El hoyo se empezaba a llenar poco a poco. Cientos de huevos, me dije a mí mismo, son muchos huevos. El deseo común era de querer ver más, pero por otro lado tampoco queríamos incomodar en exceso a la tortuga. Sin embargo, la improvisada matrona francesa decidió que era momento de tomarse una licencia. Agarró la aleta trasera derecha de la tortuga y la apartó ligeramente, eliminando el abanico celador de intimidad que el instinto del animal había creado. No pareció quejarse nuestra tortuga, ni puso oposición ni hizo ademán de regresar a la posición anterior, dejándonos una visión clara y directa sobre todo el interior del agujero. Se veía ahora un manto de blancos huevos abajo, pero aún quedaban muchos más por salir.

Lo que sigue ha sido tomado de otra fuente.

(** [RoomSessionManager.start_session] once the service call has returned
    a session id: a non-empty id is adopted and cached under the room name,
    an empty one is ignored. *)
Lemma manager_start_session_run (self : RoomSessionManager) (rd : RoomData)
    (w w1 : World) (row : SessionRow) :
  room_data self = Some rd ->
  SupabaseService.start_session (rd_id rd) (rd_mosque_id rd) self w
  = (Ok (Some (sr_id row)), self, w1) ->
  exists self1 w1',
    RoomSessionManager.start_session self w = (Ok tt, self1, w1')
    /\ room_data self1 = Some rd
    /\ room self1 = room self
    /\ db w1' = db w1
    /\ script w1' = script w1
    /\ ((sr_id row = [] /\ self1 = self /\ w1' = w1)
        \/ (sr_id row <> []
            /\ active_session self1
               = Some {| si_id := sr_id row; si_room_id := rd_id rd;
                         si_mosque_id := rd_mosque_id rd |}
            /\ active_sessions (supabase_service w1') !! name (room self)
               = Some {| si_id := sr_id row; si_room_id := rd_id rd;
                         si_mosque_id := rd_mosque_id rd |})).
Proof.
  intros Hrd Hrun.
  unfold RoomSessionManager.start_session, try_except, bind, get_self.
  rewrite Hrd, Hrun.
  destruct (sr_id row) as [|c sid] eqn:Hid; cbn.
  - exists self, w1. repeat split; try assumption. left. by repeat split.
  - eexists _, _. split; [reflexivity|]. cbn.
    repeat split; try assumption. right.
    split; [discriminate|]. split; [reflexivity|].
    apply lookup_insert_eq.
Qed.

End CoordinatorSessionFacts.

Section StopFacts.

(** [SupabaseService.stop_session] never raises and touches neither its
    caller nor the session cache. *)
Lemma service_stop_session_total {S : Type} (room_id : Z) (self : S) (w : World) :
  exists b w1,
    SupabaseService.stop_session room_id self w = (Ok b, self, w1)
    /\ supabase_service w1 = supabase_service w.
Proof.
  unfold SupabaseService.stop_session, try_except, bind.
  rewrite get_active_session_run.
  destruct (if db_fails w then None else active_session_row w room_id) as [row|];
    [|by eexists _, _].
  py_step. py_cases; by eexists _, _.
Qed.

(** Under a datastore that answers, every row carrying the id of the room's
    active row is patched to [completed]. *)
Lemma service_stop_session_completes {S : Type} (room_id : Z) (self : S)
    (w : World) (row : SessionRow) :
  reliable w = true ->
  active_session_row w room_id = Some row ->
  exists b w1,
    SupabaseService.stop_session room_id self w = (Ok b, self, w1)
    /\ room_sessions (db w1)
       = map (fun r => if str_eqb (sr_id r) (sr_id row)
                       then apply_patch (Complete (clock (script w)) (clock (script w))) r
                       else r)
             (room_sessions (db w)).
Proof.
  intros Hrel Hrow.
  destruct (reliable_step (SelectActiveSession room_id) w Hrel) as [Hdb Hrel1].
  destruct (reliable_step
              (UpdateSession (sr_id row)
                 (Complete (clock (script w)) (clock (script w)))) _ Hrel1)
    as [Hdb2 _].
  unfold SupabaseService.stop_session, try_except, bind.
  rewrite get_active_session_run, Hdb, Hrow.
  unfold utcnow, update_sessions, bind, db_request, get_world, ret.
  change (head_or false
            (db_faults (script (after_db_request (SelectActiveSession room_id) w))))
    with (db_fails (after_db_request (SelectActiveSession room_id) w)).
  change (clock (script (after_db_request (SelectActiveSession room_id) w)))
    with (clock (script w)).
  rewrite Hdb2. cbn -[str_eqb apply_patch].
  destruct (List.filter _ _); by eexists _, _.
Qed.

Lemma active_session_row_In (w : World) (room_id : Z) (row : SessionRow) :
  active_session_row w room_id = Some row -> row ∈ room_sessions (db w).
Proof.
  unfold active_session_row. intros Hhead.
  apply list_elem_of_In.
  destruct (List.filter _ _) as [|r l] eqn:Hfilter; [discriminate|].
  cbn in Hhead. injection Hhead as ->.
  assert (Hin : In row (row :: l)) by (by left).
  rewrite <- Hfilter in Hin. apply List.filter_In in Hin. tauto.
Qed.

End StopFacts.

(** C8, as the code has it. Without a cached active session, [stop_session]
    returns normally and leaves the world untouched: no datastore call is
    issued. With one, it returns normally and the cache entry under the room
    name is gone in every case; and, when the datastore answers and holds
    that session as the room's active row, the session is marked completed
    with its end time. *)
Theorem stop_session_safe (self : RoomSessionManager) (w : World) :
  (active_session self = None ->
   let '(r, self', w') := RoomSessionManager.stop_session self w in
   r = Ok tt /\ self' = self /\ w' = w /\ events_since w w' = [])
  /\ (forall rd session,
        room_data self = Some rd ->
        active_session self = Some session ->
        let '(r, self', w') := RoomSessionManager.stop_session self w in
        r = Ok tt
        /\ active_sessions (supabase_service w') !! name (room self) = None
        /\ (forall row,
              reliable w = true ->
              active_session_row w (rd_id rd) = Some row ->
              sr_id row = si_id session ->
              (exists r', r' ∈ room_sessions (db w') /\ sr_id r' = si_id session)
              /\ (forall r', r' ∈ room_sessions (db w') ->
                    sr_id r' = si_id session ->
                    sr_status r' = completed
                    /\ sr_ended_at r' = Some (clock (script w))))).
Proof.
  split.
  - intros Hnone.
    unfold RoomSessionManager.stop_session, try_except, bind, get_self.
    rewrite Hnone. destruct (room_data self); cbn.
    all: repeat split; unfold events_since; by rewrite drop_all.
  - intros rd session Hrd Hsession.
    unfold RoomSessionManager.stop_session, try_except, bind, get_self.
    rewrite Hrd, Hsession.
    destruct (service_stop_session_total (rd_id rd) self w)
      as (b & w1 & Hrun & Hsvc).
    rewrite Hrun.
    unfold SupabaseService.remove_session_info, modify_world.
    assert (Hdbkeep : forall w2,
              (if bool_decide (is_Some (active_sessions (supabase_service w1)
                                          !! name (room self)))
               then set_supabase_service
                      {| websocket_logger_url := websocket_logger_url (supabase_service w1);
                         active_sessions :=
                           delete (name (room self))
                             (active_sessions (supabase_service w1)) |} w1
               else w1) = w2 ->
              db w2 = db w1
              /\ active_sessions (supabase_service w2) !! name (room self) = None).
    { intros w2 <-. case_bool_decide as Hcached; cbn.
      - split; [reflexivity|]. apply lookup_delete_eq.
      - split; [reflexivity|]. by apply eq_None_not_Some. }
    destruct (Hdbkeep _ eq_refl) as [Hdb Hgone].
    split; [reflexivity|]. split; [exact Hgone|].
    intros row Hrel Hrow Hid. rewrite Hdb.
    destruct (service_stop_session_completes (rd_id rd) self w row Hrel Hrow)
      as (b' & w1' & Hrun' & Hrows).
    rewrite Hrun in Hrun'. injection Hrun' as _ <-.
    rewrite Hrows, <- Hid. split.
    + exists (apply_patch (Complete (clock (script w)) (clock (script w))) row).
      split; [|reflexivity].
      apply list_elem_of_fmap.
      exists row. split; [|by eapply active_session_row_In].
      unfold str_eqb. by rewrite bool_decide_eq_true_2.
    + intros r' Hin Hr'.
      apply list_elem_of_fmap in Hin as (r0 & -> & _).
      unfold str_eqb in *. case_bool_decide as Hsame; [by split|].
      contradiction.
Qed.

Así nos quedamos varios minutos más, hasta que concluyó la operación y la tortuga comenzó lentamente a introducir arena para tapar su obra maestra. Confiaba en que aquella admirable especie no desapareciera ante el avance del hombre, y me sentía contento de pensar que el dinero que dejaba el turismo relativo a las tortugas estaba contribuyendo a su preservación. Grabé un último vídeo del colosal caparazón de aquel animal prodigioso en toda su longitud, hasta acercarme a su cabeza y despedirme de ella deseándole con el corazón que el año que viene pudiera volver a repetir su epopeya.